THE TASK: Give back exactly the lines of the material below that start at the line containing "pose proof (wf_sizes _ Hwf) as [_" and end at the line containing "assert (Hlt : forall t, t", and no others.

MATERIAL TO PROCESS:
◇ ◇ ◇ ◇

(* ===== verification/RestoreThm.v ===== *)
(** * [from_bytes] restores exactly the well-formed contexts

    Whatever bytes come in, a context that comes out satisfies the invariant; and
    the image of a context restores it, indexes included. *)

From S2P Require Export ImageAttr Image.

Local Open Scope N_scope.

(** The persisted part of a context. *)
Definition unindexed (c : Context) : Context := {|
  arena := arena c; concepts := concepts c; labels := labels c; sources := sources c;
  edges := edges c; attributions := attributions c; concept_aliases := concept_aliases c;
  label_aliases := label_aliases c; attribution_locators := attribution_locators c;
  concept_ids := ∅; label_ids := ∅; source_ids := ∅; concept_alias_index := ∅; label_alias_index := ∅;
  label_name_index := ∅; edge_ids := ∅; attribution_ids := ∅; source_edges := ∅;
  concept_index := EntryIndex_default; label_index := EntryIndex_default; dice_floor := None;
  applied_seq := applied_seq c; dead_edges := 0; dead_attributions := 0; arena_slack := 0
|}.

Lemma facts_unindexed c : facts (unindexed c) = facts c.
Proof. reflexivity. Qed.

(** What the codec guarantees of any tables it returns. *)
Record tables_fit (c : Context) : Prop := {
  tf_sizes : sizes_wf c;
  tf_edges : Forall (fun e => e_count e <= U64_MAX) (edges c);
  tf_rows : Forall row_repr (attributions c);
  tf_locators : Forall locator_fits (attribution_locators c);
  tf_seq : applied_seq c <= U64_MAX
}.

◇ ◇ ◇ ◇

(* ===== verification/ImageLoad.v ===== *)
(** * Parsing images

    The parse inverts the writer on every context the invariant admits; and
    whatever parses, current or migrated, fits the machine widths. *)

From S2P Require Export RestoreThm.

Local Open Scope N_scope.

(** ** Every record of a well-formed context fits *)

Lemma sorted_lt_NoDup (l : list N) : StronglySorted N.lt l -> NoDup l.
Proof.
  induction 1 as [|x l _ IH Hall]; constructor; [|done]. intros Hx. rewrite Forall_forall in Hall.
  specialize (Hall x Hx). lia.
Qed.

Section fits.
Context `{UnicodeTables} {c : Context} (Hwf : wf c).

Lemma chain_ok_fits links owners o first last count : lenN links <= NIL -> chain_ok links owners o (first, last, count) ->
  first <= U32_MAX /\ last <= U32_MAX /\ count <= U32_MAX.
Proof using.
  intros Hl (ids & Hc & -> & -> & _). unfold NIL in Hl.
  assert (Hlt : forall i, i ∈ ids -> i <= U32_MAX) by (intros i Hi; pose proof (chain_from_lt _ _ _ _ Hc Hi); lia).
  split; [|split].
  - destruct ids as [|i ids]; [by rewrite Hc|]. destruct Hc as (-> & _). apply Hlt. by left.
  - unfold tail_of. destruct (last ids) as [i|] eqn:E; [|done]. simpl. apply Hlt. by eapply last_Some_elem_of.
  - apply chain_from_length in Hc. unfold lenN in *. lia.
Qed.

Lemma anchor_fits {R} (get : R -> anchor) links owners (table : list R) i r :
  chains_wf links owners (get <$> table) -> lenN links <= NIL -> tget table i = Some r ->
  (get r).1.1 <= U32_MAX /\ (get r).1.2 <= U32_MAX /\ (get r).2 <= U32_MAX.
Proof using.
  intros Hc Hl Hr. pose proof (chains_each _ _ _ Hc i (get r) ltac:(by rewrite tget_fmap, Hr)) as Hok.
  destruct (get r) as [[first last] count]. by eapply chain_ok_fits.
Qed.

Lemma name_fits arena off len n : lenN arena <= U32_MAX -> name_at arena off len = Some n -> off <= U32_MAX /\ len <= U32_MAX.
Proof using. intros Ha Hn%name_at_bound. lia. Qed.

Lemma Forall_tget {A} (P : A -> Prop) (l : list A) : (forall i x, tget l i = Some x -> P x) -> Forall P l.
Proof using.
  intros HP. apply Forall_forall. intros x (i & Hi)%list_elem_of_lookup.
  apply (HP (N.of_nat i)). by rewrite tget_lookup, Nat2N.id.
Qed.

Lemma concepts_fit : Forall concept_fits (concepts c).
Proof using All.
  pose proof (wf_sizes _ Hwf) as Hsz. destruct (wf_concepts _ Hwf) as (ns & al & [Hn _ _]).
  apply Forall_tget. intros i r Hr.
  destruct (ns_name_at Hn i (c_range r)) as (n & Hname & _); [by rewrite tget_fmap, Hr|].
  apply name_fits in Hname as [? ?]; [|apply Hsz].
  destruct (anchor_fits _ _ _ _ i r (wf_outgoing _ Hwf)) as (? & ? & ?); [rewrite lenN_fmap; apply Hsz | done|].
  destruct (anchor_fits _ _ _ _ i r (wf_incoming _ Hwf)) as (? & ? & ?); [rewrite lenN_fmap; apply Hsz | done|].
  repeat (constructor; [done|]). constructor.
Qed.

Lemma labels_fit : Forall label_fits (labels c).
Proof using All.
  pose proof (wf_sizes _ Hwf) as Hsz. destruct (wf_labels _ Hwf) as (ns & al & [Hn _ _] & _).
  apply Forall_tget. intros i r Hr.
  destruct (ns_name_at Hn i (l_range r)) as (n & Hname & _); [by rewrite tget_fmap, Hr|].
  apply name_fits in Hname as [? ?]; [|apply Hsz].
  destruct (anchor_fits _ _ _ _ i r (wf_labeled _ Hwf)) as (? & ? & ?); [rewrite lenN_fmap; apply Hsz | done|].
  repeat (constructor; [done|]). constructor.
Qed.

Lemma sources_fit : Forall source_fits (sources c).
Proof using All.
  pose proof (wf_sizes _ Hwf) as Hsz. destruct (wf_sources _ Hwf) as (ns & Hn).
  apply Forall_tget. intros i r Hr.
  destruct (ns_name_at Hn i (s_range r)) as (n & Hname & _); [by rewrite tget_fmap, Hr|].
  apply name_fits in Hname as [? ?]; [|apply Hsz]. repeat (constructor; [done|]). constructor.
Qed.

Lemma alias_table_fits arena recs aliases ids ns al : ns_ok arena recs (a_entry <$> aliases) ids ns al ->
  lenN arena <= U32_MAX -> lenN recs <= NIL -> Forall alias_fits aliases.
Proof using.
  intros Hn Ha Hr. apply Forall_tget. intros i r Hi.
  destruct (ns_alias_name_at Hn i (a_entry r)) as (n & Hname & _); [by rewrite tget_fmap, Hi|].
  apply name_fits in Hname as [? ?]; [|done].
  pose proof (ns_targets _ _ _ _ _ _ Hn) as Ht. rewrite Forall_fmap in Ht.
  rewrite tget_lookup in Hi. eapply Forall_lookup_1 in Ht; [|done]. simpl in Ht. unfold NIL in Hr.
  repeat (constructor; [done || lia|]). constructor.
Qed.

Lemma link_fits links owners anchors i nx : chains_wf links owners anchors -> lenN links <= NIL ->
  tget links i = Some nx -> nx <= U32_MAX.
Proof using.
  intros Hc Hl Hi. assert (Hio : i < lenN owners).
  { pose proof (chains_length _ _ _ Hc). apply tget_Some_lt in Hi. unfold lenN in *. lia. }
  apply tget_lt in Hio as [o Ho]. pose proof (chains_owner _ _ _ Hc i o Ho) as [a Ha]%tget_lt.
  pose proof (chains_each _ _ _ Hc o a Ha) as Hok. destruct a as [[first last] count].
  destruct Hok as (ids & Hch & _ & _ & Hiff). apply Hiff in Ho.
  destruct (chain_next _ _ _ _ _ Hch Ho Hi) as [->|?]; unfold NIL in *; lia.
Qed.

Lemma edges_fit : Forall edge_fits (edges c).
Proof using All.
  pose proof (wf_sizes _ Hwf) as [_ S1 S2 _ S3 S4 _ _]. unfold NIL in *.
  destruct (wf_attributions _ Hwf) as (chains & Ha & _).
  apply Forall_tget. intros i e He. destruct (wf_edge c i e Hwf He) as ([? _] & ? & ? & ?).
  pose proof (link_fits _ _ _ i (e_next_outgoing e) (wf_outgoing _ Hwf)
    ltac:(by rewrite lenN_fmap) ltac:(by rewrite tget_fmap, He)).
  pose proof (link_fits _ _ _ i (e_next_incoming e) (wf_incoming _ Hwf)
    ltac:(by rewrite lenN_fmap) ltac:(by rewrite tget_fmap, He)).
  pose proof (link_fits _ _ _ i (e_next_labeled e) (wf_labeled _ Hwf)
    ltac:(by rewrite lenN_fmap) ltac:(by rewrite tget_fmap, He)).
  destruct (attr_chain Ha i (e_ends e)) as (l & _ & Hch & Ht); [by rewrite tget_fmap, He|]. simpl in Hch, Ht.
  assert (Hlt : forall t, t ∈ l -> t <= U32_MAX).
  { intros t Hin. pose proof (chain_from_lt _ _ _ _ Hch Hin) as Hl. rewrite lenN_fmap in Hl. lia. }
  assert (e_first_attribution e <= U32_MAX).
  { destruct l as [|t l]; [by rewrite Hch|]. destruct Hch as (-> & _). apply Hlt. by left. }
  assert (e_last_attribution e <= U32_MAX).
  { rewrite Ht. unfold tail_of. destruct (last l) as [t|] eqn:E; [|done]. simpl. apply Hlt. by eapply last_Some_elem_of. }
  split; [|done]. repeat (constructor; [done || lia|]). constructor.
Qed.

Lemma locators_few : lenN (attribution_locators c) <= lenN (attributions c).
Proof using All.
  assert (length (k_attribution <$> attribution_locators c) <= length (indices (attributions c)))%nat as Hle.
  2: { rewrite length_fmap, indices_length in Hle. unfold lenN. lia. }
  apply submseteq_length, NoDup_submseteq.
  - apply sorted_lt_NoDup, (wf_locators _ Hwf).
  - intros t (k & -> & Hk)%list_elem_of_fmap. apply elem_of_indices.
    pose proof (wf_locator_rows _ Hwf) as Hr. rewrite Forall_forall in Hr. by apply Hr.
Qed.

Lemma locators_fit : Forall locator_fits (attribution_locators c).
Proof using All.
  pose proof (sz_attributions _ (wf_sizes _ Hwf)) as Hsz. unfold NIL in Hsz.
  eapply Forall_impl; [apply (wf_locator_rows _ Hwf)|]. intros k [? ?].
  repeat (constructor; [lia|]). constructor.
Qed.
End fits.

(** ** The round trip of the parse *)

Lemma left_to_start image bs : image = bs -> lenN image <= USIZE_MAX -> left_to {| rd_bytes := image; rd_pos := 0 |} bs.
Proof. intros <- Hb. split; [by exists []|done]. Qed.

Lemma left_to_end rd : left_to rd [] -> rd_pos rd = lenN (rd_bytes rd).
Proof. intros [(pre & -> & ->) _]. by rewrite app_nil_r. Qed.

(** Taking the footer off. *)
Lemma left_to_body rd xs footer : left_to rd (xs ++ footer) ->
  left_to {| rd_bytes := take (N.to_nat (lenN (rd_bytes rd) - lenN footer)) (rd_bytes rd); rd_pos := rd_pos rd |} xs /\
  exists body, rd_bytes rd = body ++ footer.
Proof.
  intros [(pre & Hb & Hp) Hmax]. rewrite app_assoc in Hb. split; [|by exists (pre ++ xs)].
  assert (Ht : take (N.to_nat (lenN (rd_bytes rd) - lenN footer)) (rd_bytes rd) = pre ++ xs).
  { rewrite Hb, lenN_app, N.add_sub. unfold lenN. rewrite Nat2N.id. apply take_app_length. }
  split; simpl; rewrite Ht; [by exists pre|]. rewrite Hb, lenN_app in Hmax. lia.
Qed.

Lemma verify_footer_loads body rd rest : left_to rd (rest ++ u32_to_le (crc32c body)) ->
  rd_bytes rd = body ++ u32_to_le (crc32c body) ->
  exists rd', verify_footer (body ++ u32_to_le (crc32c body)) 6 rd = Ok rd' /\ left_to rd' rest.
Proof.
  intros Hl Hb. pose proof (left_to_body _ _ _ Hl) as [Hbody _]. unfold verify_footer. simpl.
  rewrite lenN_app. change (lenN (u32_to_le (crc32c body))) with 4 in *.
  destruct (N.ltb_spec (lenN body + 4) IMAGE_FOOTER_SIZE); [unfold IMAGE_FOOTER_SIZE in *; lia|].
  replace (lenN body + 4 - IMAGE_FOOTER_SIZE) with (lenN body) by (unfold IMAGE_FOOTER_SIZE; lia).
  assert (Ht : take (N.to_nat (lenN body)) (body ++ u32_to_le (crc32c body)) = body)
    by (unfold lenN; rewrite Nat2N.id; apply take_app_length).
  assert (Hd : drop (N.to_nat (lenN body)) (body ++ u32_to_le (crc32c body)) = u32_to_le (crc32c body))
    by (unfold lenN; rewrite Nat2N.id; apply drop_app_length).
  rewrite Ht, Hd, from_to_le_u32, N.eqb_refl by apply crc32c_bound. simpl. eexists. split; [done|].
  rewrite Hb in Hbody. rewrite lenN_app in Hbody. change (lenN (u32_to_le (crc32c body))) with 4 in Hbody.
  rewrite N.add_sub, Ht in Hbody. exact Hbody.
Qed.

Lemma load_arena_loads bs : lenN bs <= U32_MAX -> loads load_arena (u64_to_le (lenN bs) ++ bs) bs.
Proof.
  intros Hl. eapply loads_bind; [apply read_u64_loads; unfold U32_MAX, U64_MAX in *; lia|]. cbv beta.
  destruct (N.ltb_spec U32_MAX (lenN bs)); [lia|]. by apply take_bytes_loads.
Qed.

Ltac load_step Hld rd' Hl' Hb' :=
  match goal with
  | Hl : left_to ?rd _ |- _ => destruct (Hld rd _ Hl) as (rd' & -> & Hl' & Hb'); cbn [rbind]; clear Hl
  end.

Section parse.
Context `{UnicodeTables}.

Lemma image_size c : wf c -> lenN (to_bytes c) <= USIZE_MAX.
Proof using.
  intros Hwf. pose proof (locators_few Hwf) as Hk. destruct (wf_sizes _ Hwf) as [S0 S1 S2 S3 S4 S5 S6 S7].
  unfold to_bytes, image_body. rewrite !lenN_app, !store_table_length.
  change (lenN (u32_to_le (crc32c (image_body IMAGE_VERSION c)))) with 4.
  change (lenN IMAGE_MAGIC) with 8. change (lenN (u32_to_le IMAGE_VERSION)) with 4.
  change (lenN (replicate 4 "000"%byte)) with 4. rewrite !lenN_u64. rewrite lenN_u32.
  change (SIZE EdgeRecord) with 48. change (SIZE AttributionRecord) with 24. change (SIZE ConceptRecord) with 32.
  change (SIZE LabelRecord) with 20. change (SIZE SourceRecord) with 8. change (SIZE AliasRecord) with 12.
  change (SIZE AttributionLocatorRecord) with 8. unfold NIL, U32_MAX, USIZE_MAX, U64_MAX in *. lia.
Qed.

◇ ◇ ◇ ◇

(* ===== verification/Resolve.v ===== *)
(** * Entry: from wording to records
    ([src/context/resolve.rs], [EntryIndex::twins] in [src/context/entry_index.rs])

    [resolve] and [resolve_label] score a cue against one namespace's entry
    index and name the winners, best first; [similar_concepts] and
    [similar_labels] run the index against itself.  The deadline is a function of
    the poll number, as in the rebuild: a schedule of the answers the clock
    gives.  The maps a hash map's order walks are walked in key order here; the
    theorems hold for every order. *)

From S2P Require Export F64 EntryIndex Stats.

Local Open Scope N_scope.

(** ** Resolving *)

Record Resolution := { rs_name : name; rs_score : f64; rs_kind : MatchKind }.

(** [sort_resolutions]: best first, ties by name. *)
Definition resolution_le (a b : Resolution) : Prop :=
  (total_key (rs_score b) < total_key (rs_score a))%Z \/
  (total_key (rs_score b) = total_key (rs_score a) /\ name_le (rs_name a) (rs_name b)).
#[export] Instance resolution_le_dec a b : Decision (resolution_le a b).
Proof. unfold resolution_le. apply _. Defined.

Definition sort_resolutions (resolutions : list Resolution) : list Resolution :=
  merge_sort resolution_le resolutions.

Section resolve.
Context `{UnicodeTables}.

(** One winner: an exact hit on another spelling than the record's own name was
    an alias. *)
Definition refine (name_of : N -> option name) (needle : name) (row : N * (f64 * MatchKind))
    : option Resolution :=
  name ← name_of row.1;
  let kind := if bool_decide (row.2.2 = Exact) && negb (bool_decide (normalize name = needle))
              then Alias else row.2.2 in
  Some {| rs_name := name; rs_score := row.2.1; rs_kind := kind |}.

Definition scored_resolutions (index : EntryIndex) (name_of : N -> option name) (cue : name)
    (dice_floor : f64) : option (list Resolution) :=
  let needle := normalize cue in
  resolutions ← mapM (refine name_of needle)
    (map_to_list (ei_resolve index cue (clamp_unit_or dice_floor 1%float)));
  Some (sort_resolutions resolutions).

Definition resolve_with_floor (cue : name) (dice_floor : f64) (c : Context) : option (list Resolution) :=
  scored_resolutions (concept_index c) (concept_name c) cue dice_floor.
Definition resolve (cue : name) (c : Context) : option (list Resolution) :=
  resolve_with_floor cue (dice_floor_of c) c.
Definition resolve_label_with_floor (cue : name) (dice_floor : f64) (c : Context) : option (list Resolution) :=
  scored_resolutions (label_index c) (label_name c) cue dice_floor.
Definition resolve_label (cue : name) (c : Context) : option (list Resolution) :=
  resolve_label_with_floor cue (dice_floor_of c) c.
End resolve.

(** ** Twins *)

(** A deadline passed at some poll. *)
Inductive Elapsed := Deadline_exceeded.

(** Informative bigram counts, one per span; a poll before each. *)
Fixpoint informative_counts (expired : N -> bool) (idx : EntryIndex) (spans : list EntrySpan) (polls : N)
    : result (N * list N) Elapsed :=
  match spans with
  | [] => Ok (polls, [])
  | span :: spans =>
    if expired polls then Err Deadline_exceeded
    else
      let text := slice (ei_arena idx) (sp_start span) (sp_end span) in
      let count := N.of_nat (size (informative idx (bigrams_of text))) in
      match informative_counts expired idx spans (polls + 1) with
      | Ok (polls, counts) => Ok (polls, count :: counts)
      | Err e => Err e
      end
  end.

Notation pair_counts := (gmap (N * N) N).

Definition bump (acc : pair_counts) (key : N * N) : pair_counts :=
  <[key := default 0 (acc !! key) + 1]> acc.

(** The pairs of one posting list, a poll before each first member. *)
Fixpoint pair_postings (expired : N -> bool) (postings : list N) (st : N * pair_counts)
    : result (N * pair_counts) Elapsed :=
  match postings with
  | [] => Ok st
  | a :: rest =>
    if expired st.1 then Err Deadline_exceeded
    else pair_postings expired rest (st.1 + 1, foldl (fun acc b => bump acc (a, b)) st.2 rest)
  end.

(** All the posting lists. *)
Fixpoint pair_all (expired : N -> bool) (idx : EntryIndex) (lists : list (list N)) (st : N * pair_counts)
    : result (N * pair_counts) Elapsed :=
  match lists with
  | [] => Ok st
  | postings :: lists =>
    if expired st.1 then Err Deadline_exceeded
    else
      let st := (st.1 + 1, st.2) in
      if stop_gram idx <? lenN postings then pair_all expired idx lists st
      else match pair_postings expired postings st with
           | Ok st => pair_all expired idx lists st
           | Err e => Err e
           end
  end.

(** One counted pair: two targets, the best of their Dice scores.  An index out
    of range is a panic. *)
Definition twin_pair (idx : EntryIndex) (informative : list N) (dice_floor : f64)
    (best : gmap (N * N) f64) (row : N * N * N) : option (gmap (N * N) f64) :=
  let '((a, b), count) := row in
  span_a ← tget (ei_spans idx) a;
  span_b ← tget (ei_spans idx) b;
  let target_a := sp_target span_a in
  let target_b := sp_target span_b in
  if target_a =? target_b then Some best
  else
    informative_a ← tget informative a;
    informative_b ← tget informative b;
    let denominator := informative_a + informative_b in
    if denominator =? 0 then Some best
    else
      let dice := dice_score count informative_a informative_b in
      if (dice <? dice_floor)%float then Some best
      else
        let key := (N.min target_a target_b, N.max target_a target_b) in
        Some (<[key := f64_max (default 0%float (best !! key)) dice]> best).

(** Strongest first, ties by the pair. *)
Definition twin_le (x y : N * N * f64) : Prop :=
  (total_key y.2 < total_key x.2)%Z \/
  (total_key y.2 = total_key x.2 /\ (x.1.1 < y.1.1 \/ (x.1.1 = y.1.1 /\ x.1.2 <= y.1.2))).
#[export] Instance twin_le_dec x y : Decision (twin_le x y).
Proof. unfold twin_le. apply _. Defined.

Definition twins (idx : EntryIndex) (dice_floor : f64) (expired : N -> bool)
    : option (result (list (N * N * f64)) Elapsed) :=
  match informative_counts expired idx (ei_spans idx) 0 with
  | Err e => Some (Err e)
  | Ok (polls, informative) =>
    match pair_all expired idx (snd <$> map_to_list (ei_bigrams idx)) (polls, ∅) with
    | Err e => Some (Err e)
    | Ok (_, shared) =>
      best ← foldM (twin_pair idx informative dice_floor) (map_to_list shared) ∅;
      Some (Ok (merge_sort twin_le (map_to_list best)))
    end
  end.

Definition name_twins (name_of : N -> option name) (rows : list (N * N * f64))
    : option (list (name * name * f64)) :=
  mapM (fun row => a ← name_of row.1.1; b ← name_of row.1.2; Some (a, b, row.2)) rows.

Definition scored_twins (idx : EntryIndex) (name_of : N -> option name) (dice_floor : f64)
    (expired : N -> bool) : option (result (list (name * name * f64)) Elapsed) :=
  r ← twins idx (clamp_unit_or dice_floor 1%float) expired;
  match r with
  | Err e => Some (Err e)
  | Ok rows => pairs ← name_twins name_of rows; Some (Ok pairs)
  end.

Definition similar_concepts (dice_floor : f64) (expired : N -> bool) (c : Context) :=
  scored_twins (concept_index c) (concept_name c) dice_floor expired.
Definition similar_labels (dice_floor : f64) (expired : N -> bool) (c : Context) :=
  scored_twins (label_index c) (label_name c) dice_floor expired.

◇ ◇ ◇ ◇

COMPLETED EXERCISE:
  pose proof (wf_sizes _ Hwf) as [_ S1 S2 _ S3 S4 _ _]. unfold NIL in *.
  destruct (wf_attributions _ Hwf) as (chains & Ha & _).
  apply Forall_tget. intros i e He. destruct (wf_edge c i e Hwf He) as ([? _] & ? & ? & ?).
  pose proof (link_fits _ _ _ i (e_next_outgoing e) (wf_outgoing _ Hwf)
    ltac:(by rewrite lenN_fmap) ltac:(by rewrite tget_fmap, He)).
  pose proof (link_fits _ _ _ i (e_next_incoming e) (wf_incoming _ Hwf)
    ltac:(by rewrite lenN_fmap) ltac:(by rewrite tget_fmap, He)).
  pose proof (link_fits _ _ _ i (e_next_labeled e) (wf_labeled _ Hwf)
    ltac:(by rewrite lenN_fmap) ltac:(by rewrite tget_fmap, He)).
  destruct (attr_chain Ha i (e_ends e)) as (l & _ & Hch & Ht); [by rewrite tget_fmap, He|]. simpl in Hch, Ht.
  assert (Hlt : forall t, t ∈ l -> t <= U32_MAX).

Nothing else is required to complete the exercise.